-- Provided records --
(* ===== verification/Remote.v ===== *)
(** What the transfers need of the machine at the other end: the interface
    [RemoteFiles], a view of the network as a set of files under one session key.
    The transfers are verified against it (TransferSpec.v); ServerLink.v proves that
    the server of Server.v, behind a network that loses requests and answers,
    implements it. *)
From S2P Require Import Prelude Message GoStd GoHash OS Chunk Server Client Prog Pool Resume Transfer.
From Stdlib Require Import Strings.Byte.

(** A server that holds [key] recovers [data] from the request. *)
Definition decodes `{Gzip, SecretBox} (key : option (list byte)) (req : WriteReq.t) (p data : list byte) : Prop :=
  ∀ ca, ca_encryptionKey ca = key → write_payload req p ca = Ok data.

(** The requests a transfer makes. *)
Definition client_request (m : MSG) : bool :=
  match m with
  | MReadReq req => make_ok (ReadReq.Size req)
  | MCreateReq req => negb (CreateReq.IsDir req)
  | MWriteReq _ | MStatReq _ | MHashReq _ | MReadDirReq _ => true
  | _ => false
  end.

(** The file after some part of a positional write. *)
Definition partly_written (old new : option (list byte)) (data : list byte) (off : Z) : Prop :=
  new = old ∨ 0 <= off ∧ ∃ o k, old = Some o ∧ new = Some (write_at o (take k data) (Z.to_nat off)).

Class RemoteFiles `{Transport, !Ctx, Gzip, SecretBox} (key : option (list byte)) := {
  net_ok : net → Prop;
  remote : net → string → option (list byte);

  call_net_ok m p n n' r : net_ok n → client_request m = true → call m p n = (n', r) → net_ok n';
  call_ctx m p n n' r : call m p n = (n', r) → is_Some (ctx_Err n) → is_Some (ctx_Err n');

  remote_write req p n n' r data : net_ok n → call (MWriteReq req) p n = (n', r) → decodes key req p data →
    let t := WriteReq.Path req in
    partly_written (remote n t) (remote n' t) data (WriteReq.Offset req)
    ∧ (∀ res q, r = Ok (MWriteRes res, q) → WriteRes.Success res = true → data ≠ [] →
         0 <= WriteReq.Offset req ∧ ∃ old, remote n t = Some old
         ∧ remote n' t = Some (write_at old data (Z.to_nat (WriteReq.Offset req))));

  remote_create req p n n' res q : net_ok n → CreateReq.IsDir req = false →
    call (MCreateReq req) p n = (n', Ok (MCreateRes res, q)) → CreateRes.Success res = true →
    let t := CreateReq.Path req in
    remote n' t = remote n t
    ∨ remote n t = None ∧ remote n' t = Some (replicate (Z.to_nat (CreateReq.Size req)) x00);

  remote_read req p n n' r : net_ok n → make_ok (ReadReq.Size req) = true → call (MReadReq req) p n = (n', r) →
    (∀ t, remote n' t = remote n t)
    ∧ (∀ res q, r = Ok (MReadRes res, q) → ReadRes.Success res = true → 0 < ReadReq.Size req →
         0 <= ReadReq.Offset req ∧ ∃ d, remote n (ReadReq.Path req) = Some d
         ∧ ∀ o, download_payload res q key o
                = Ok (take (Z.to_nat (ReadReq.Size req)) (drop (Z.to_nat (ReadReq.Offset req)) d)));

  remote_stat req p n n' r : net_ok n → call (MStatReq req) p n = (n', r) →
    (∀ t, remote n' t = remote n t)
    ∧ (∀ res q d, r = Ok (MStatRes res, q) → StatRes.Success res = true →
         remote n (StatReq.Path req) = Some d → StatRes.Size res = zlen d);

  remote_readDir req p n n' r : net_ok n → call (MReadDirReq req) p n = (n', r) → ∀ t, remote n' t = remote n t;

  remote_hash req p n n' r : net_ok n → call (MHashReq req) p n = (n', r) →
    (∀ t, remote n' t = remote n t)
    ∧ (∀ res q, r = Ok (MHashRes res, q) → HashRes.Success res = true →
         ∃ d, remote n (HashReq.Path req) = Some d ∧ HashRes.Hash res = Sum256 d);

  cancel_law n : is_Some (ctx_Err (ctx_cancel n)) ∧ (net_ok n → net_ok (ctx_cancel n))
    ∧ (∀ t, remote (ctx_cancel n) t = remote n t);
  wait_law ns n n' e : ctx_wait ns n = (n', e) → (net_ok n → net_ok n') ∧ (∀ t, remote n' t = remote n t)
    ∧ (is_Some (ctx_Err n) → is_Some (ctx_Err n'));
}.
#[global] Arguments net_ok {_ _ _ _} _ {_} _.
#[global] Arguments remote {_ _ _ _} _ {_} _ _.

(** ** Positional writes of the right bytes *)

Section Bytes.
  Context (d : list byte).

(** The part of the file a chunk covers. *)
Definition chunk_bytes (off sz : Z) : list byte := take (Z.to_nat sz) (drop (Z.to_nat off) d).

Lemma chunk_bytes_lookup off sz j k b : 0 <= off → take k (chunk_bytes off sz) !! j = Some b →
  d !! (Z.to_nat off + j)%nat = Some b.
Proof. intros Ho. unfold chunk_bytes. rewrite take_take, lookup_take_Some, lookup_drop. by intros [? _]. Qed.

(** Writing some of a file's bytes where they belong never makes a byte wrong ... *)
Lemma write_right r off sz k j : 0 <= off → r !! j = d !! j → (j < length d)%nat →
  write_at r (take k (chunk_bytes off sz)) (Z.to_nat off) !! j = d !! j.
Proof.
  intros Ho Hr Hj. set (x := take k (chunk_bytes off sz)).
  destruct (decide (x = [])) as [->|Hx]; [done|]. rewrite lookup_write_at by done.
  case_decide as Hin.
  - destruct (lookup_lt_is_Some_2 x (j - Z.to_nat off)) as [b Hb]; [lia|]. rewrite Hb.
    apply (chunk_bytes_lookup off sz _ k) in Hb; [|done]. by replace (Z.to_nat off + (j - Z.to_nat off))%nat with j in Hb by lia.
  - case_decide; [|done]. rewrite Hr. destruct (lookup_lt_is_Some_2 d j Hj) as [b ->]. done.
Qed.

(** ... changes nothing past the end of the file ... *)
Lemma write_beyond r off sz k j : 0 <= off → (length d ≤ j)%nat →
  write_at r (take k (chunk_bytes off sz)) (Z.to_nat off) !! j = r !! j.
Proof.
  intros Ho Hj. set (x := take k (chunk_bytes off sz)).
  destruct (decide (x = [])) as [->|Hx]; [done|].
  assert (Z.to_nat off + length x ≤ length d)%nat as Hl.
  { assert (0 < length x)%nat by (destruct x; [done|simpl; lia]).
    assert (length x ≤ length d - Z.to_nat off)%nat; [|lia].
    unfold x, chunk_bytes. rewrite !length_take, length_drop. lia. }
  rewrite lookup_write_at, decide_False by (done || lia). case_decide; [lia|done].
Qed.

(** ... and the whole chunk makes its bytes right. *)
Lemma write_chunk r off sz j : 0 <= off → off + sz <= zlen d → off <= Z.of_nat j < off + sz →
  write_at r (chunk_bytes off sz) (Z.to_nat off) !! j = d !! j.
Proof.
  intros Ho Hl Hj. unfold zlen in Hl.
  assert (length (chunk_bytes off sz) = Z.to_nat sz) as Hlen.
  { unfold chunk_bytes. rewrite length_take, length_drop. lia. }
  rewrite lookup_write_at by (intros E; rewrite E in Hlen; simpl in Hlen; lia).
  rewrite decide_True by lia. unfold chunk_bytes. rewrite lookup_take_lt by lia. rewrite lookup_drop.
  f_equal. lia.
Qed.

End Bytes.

-- Assignment --
With the first line being the one containing "cancel_law n : is_Some" and the last line the one containing "wait_law ns n", transcribe exactly the lines above that fall in that range.

-- The answer --
  cancel_law n : is_Some (ctx_Err (ctx_cancel n)) ∧ (net_ok n → net_ok (ctx_cancel n))
    ∧ (∀ t, remote (ctx_cancel n) t = remote n t);
  wait_law ns n n' e : ctx_wait ns n = (n', e) → (net_ok n → net_ok n') ∧ (∀ t, remote n' t = remote n t)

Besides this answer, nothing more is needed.